さらに話題は、映画とジャーナリズムの共通点にも及んだ。国山は「私が報道機関を目指した理由の一つは、イラクなどの現実を伝えたいという思いがあったからです」と告白。「何が起きているのかという事実だけでなく、文化や美しさも含めて伝えなければ伝わりません。そうした使命感が、メディアや報道の世界に興味を持つきっかけになりました」と明かした。
そして、「この作品はドキュメンタリーとも違うし、かといってエンターテインメントに振り切っているわけでもない。その絶妙な掛け合わせによって、当時のイラクの状況を伝えている」と高く評価。「僕は映画監督ではありませんが、映像で何かを伝えたいという思いは強く持っています。ハサン・ハーディ監督が、映画という形で僕の夢を叶えてくれたような気持ちになりました」と語り、作品への深い共感を示した。
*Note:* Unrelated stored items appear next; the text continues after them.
(** ** Splitting and joining *)

Lemma split_on_not_nil (p : ascii -> bool) (s : str) : split_on p s <> [].
Proof.
  destruct s as [|c s]; simpl; [discriminate|].
  destruct (p c); [discriminate|]. destruct (split_on p s); discriminate.
Qed.

Lemma split_on_ext (p q : ascii -> bool) (s : str) :
  (forall c, p c = q c) -> split_on p s = split_on q s.
Proof.
  intros H. induction s as [|c s IH]; simpl; [reflexivity|].
  now rewrite H, IH.
Qed.

Lemma split_on_free (p : ascii -> bool) (s : str) :
  forallb (fun c => negb (p c)) s = true -> split_on p s = [s].
Proof.
  induction s as [|c s IH]; simpl; [reflexivity|].
  intros H. apply andb_true_iff in H as [Hc Hs].
  apply negb_true_iff in Hc. now rewrite Hc, IH.
Qed.

Lemma split_on_app_sep (p : ascii -> bool) (a b : str) (c : ascii) :
  p c = true ->
  split_on p (a ++ c :: b) = split_on p a ++ split_on p b.
Proof.
  intros Hc. induction a as [|x a IH]; simpl.
  - now rewrite Hc.
  - rewrite IH. destruct (p x); [reflexivity|].
    pose proof (split_on_not_nil p a) as Hn.
    destruct (split_on p a); [contradiction|]. reflexivity.
Qed.

Lemma split_on_sep_last (p : ascii -> bool) (a : str) (c : ascii) :
  p c = true -> split_on p (a ++ [c]) = split_on p a ++ [[]].
Proof. intros Hc. now rewrite split_on_app_sep. Qed.

Lemma split_on_join (p : ascii -> bool) (c : ascii) (x : str)
    (xs : list str) :
  p c = true ->
  Forall (fun w => forallb (fun c => negb (p c)) w = true) (x :: xs) ->
  split_on p (join_with [c] (x :: xs)) = x :: xs.
Proof.
  intros Hc. revert x. induction xs as [|y xs IH]; intros x Hall.
  - simpl. apply split_on_free. now inversion Hall.
  - change (join_with [c] (x :: y :: xs))
      with (x ++ c :: join_with [c] (y :: xs)).
    rewrite split_on_app_sep by exact Hc.
    inversion Hall as [|? ? Hx Hrest]; subst.
    now rewrite (split_on_free _ _ Hx), IH.
Qed.

Lemma join_with_cons (sep x : str) (xs : list str) :
  join_with sep (x :: xs) = x ++ flat_map (fun w => sep ++ w) xs.
Proof.
  revert x. induction xs as [|y xs IH]; intros x.
  - simpl. now rewrite app_nil_r.
  - change (join_with sep (x :: y :: xs))
      with (x ++ sep ++ join_with sep (y :: xs)).
    rewrite IH. simpl. now rewrite <- !app_assoc.
Qed.

Lemma rev_snoc_inv (s : str) (c : ascii) (tl : str) :
  rev s = c :: tl -> s = rev tl ++ [c].
Proof.
  intros H. rewrite <- (rev_involutive s), H. reflexivity.
Qed.

(** ** Names of directory entries *)

Lemma clean_of_valid (h : host) (n : str) :
  valid_name h n = true -> clean h n = true.
Proof.
  unfold valid_name, clean. intros H.
  apply andb_true_iff in H as [H Hf]. rewrite H. simpl.
  rewrite forallb_forall in *. intros c Hc. specialize (Hf c Hc).
  unfold is_reserved in Hf. apply negb_true_iff in Hf.
  apply orb_false_iff in Hf as [Hf _]. now rewrite Hf.
Qed.

Lemma clean_facts (h : host) (n : str) :
  clean h n = true ->
  n <> [] /\ str_eqb n [] = false /\ str_eqb n dot = false
  /\ str_eqb n dotdot = false
  /\ forallb (fun c => negb (is_sep h c)) n = true.
Proof.
  unfold clean. intros H.
  apply andb_true_iff in H as [H Hf].
  apply andb_true_iff in H as [H Hdd].
  apply andb_true_iff in H as [Hne Hd].
  apply negb_true_iff in Hd, Hdd.
  destruct n; [discriminate|]. repeat split; auto. discriminate.
Qed.

Lemma clean_starts (h : host) (n : str) :
  clean h n = true -> starts_with_sep h n = false.
Proof.
  intros H. destruct (clean_facts _ _ H) as (Hn & _ & _ & _ & Hf).
  destruct n as [|c n]; [reflexivity|]. simpl in *.
  apply andb_true_iff in Hf as [Hc _]. now apply negb_true_iff in Hc.
Qed.

Lemma clean_ends (h : host) (n : str) :
  clean h n = true -> ends_with_sep h n = false.
Proof.
  intros H. destruct (clean_facts _ _ H) as (_ & _ & _ & _ & Hf).
  unfold ends_with_sep. destruct (rev n) as [|c tl] eqn:E; [reflexivity|].
  rewrite forallb_forall in Hf. apply negb_true_iff, Hf.
  apply in_rev. rewrite E. now left.
Qed.

Lemma is_sep_os_sep (h : host) : is_sep h (os_sep h) = true.
Proof. now destruct h. Qed.

Lemma is_sep_slash (h : host) : is_sep h chr_slash = true.
Proof. now destruct h. Qed.

(** ** Joining a name to a directory *)

Lemma os_path_join_name (h : host) (a n : str) :
  clean h n = true ->
  os_path_join h a n
  = if negb (nonempty a) || ends_with_sep h a then a ++ n
    else a ++ [os_sep h] ++ n.
Proof.
  intros H. unfold os_path_join. now rewrite (clean_starts _ _ H).
Qed.

Lemma path_at_snoc (h : host) (top : str) (chain : list str) (n : str) :
  path_at h top (chain ++ [n]) = os_path_join h (path_at h top chain) n.
Proof. unfold path_at. now rewrite fold_left_app. Qed.

Lemma starts_with_sep_app (h : host) (a b : str) :
  starts_with_sep h a = true -> starts_with_sep h (a ++ b) = true.
Proof. now destruct a. Qed.

Lemma os_path_join_rooted (h : host) (a n : str) :
  clean h n = true -> starts_with_sep h a = true ->
  starts_with_sep h (os_path_join h a n) = true.
Proof.
  intros Hn Ha. rewrite os_path_join_name by exact Hn.
  destruct (negb (nonempty a) || ends_with_sep h a);
    now apply starts_with_sep_app.
Qed.

Lemma os_path_join_longer (h : host) (a n : str) :
  clean h n = true ->
  List.length a < List.length (os_path_join h a n).
Proof.
  intros Hn. rewrite os_path_join_name by exact Hn.
  destruct (clean_facts _ _ Hn) as (Hne & _).
  destruct n; [contradiction|].
  destruct (negb (nonempty a) || ends_with_sep h a);
    rewrite !length_app; simpl; lia.
Qed.

Lemma path_at_rooted (h : host) (top : str) (chain : list str) :
  Forall (fun n => clean h n = true) chain ->
  starts_with_sep h top = true ->
  starts_with_sep h (path_at h top chain) = true.
Proof.
  unfold path_at. revert top.
  induction chain as [|n chain IH]; intros top Hall Htop; simpl; auto.
  inversion Hall; subst. apply IH; auto. now apply os_path_join_rooted.
Qed.

Lemma path_at_longer (h : host) (top : str) (chain : list str) :
  Forall (fun n => clean h n = true) chain ->
  chain <> [] ->
  List.length top < List.length (path_at h top chain).
Proof.
  unfold path_at. revert top.
  induction chain as [|n chain IH]; intros top Hall Hne; [contradiction|].
  inversion Hall; subst. simpl.
  pose proof (os_path_join_longer h top n H1).
  destruct chain as [|m chain]; [assumption|].
  specialize (IH (os_path_join h top n) H2). simpl in *.
  assert (m :: chain <> []) as Hm by discriminate.
  specialize (IH Hm). lia.
Qed.

Lemma path_at_differs (h : host) (top : str) (chain : list str) :
  Forall (fun n => clean h n = true) chain ->
  chain <> [] ->
  str_eqb (path_at h top chain) top = false.
Proof.
  intros Hall Hne. apply str_eqb_neq. intros E.
  pose proof (path_at_longer h top Hall Hne) as Hl. rewrite E in Hl. lia.
Qed.

(** ** basename *)

Lemma take_while_free_app (p : ascii -> bool) (a rest : str) :
  forallb p a = true ->
  match rest with [] => True | c :: _ => p c = false end ->
  take_while p (a ++ rest) = a.
Proof.
  intros Ha Hr. induction a as [|x a IH]; simpl in *.
  - destruct rest as [|c rest]; [reflexivity|]. simpl. now rewrite Hr.
  - apply andb_true_iff in Ha as [Hx Ha]. now rewrite Hx, IH.
Qed.

Lemma os_path_basename_join (h : host) (a n : str) :
  clean h n = true -> os_path_basename h (os_path_join h a n) = n.
Proof.
  intros Hn. rewrite os_path_join_name by exact Hn.
  destruct (clean_facts _ _ Hn) as (_ & _ & _ & _ & Hf).
  assert (Hrev : forallb (fun c => negb (is_sep h c)) (rev n) = true).
  { rewrite forallb_forall in *. intros c Hc. apply Hf. now apply in_rev. }
  unfold os_path_basename, ends_with_sep.
  destruct (nonempty a) eqn:Ha; simpl negb; simpl orb.
  - destruct (rev a) as [|c tl] eqn:Er.
    + apply (f_equal (@rev ascii)) in Er. rewrite rev_involutive in Er.
      subst a. discriminate.
    + destruct (is_sep h c) eqn:Hc.
      * rewrite rev_app_distr, Er, take_while_free_app; auto.
        -- apply rev_involutive.
        -- now rewrite Hc.
      * rewrite !rev_app_distr. simpl. rewrite <- app_assoc.
        rewrite take_while_free_app; auto.
        -- apply rev_involutive.
        -- simpl. now rewrite is_sep_os_sep.
  - destruct a; [|discriminate]. simpl.
    rewrite <- (app_nil_r (rev n)), take_while_free_app; auto.
    apply rev_involutive.
Qed.

(** ** The components of a normalised path *)

Lemma norm_step_skip (b : bool) (stack : list str) :
  norm_step b stack [] = stack.
Proof. reflexivity. Qed.

Lemma norm_step_clean (h : host) (b : bool) (stack : list str) (n : str) :
  clean h n = true -> norm_step b stack n = stack ++ [n].
Proof.
  intros H. destruct (clean_facts _ _ H) as (_ & H0 & H1 & H2 & _).
  unfold norm_step. now rewrite H0, H1, H2.
Qed.

Lemma fold_norm_step_clean (h : host) (b : bool) (xs stack : list str) :
  Forall (fun n => clean h n = true) xs ->
  fold_left (norm_step b) xs stack = stack ++ xs.
Proof.
  revert stack. induction xs as [|x xs IH]; intros stack Hall; simpl.
  - now rewrite app_nil_r.
  - inversion Hall; subst.
    rewrite (norm_step_clean h) by assumption.
    rewrite IH by assumption. now rewrite <- app_assoc.
Qed.

(** The fields of a split hold no separator. *)
Lemma split_on_fields_free (p : ascii -> bool) (s : str) :
  Forall (fun w => forallb (fun c => negb (p c)) w = true) (split_on p s).
Proof.
  induction s as [|c s IH]; simpl.
  - repeat constructor.
  - destruct (p c) eqn:Hc; [constructor; auto|].
    destruct (split_on p s) as [|w ws]; [repeat constructor; simpl;
      now rewrite Hc|].
    inversion IH; subst. constructor; auto. simpl. now rewrite Hc.
Qed.

Lemma removelast_Forall {A : Type} (P : A -> Prop) (l : list A) :
  Forall P l -> Forall P (removelast l).
Proof.
  induction l as [|x l IH]; intros H; simpl; [constructor|].
  inversion H; subst. destruct l; [constructor|]. constructor; auto.
Qed.

(** On an absolute path one step of [normpath] keeps the stack clean. *)
Lemma norm_step_rooted_clean (h : host) (stack : list str) (comp : str) :
  forallb (fun c => negb (is_sep h c)) comp = true ->
  Forall (fun n => clean h n = true) stack ->
  Forall (fun n => clean h n = true) (norm_step true stack comp).
Proof.
  intros Hfree Hst. unfold norm_step.
  destruct (str_eqb comp [] || str_eqb comp dot) eqn:H0; [assumption|].
  apply orb_false_iff in H0 as [He Hd].
  destruct (str_eqb comp dotdot) eqn:Hdd; simpl.
  - destruct (rev stack) as [|l tl] eqn:Er.
    + now apply removelast_Forall.
    + assert (Hl : clean h l = true).
      { rewrite Forall_forall in Hst. apply Hst, in_rev. rewrite Er.
        now left. }
      destruct (clean_facts _ _ Hl) as (_ & _ & _ & Hldd & _).
      rewrite Hldd. now apply removelast_Forall.
  - apply Forall_app. split; [assumption|]. constructor; [|constructor].
    unfold clean. rewrite Hd, Hdd, Hfree.
    destruct comp; [discriminate|reflexivity].
Qed.

Lemma fold_norm_step_rooted_clean (h : host) (comps stack : list str) :
  Forall (fun w => forallb (fun c => negb (is_sep h c)) w = true) comps ->
  Forall (fun n => clean h n = true) stack ->
  Forall (fun n => clean h n = true) (fold_left (norm_step true) comps stack).
Proof.
  revert stack. induction comps as [|c comps IH]; intros stack Hc Hs; simpl.
  - assumption.
  - inversion Hc; subst. apply IH; auto.
    now apply norm_step_rooted_clean.
Qed.

Lemma path_stack_clean (h : host) (p : str) :
  Forall (fun n => clean h n = true) (path_stack h p).
Proof.
  apply fold_norm_step_rooted_clean; [apply split_on_fields_free|constructor].
Qed.

(** The stack of a directory of the walk: that of [top], then the chain. *)
Lemma path_stack_join (h : host) (a n : str) :
  clean h n = true ->
  path_stack h (os_path_join h a n) = path_stack h a ++ [n].
Proof.
  intros Hn. rewrite os_path_join_name by exact Hn.
  destruct (clean_facts _ _ Hn) as (_ & _ & _ & _ & Hf).
  unfold path_stack.
  destruct (nonempty a) eqn:Ha; simpl negb; simpl orb.
  - unfold ends_with_sep. destruct (rev a) as [|c tl] eqn:Er.
    + apply (f_equal (@rev ascii)) in Er. rewrite rev_involutive in Er.
      subst a. discriminate.
    + apply rev_snoc_inv in Er. subst a.
      destruct (is_sep h c) eqn:Hc.
      * rewrite <- app_assoc. simpl.
        rewrite split_on_app_sep, split_on_sep_last by exact Hc.
        rewrite (split_on_free _ _ Hf), !fold_left_app. simpl.
        now rewrite (norm_step_clean h) by exact Hn.
      * simpl. rewrite split_on_app_sep by apply is_sep_os_sep.
        rewrite (split_on_free _ _ Hf), fold_left_app. simpl.
        now rewrite (norm_step_clean h) by exact Hn.
  - destruct a; [|discriminate]. simpl.
    rewrite (split_on_free _ _ Hf). simpl.
    now rewrite (norm_step_clean h) by exact Hn.
Qed.

Lemma path_stack_path_at (h : host) (top : str) (chain : list str) :
  Forall (fun n => clean h n = true) chain ->
  path_stack h (path_at h top chain) = path_stack h top ++ chain.
Proof.
  unfold path_at. revert top.
  induction chain as [|n chain IH]; intros top Hall; simpl.
  - now rewrite app_nil_r.
  - inversion Hall; subst. rewrite IH by assumption.
    rewrite path_stack_join by assumption. now rewrite <- app_assoc.
Qed.

(** ** Absolute paths and their components *)

Lemma split_on_leading (p : ascii -> bool) (c : ascii) (k : nat) (s : str) :
  p c = true ->
  split_on p (repeat c k ++ s) = repeat [] k ++ split_on p s.
Proof.
  intros Hc. induction k as [|k IH]; simpl; [reflexivity|].
  now rewrite Hc, IH.
Qed.

Lemma filter_nonempty_leading (k : nat) (xs : list str) :
  filter nonempty (repeat [] k ++ xs) = filter nonempty xs.
Proof. induction k as [|k IH]; simpl; auto. Qed.

Lemma filter_nonempty_all (xs : list str) :
  Forall (fun w => nonempty w = true) xs -> filter nonempty xs = xs.
Proof.
  induction xs as [|x xs IH]; intros H; simpl; [reflexivity|].
  inversion H as [|? ? Hx Hxs]; subst. now rewrite Hx, IH.
Qed.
イベント終盤には、戦争や政治に翻弄される子どもたちの存在についても言及した。「今も中東情勢は不安定ですし、世界各地で戦争が続いています。その中で最も影響を受けるのは子どもたちです。この映画を通して、その存在を強く感じました」と語る国山。「遠い場所の出来事かもしれませんが、他人事ではなく自分ごととして捉えてほしい。映画の力で知ることが、その第一歩になると思います」と来場者へ呼びかけた。
最後にISOも「まずはこの映画の圧倒的な美しさを劇場の大きなスクリーンで体験してほしい」と呼びかけ、トークイベントは締めくくられた。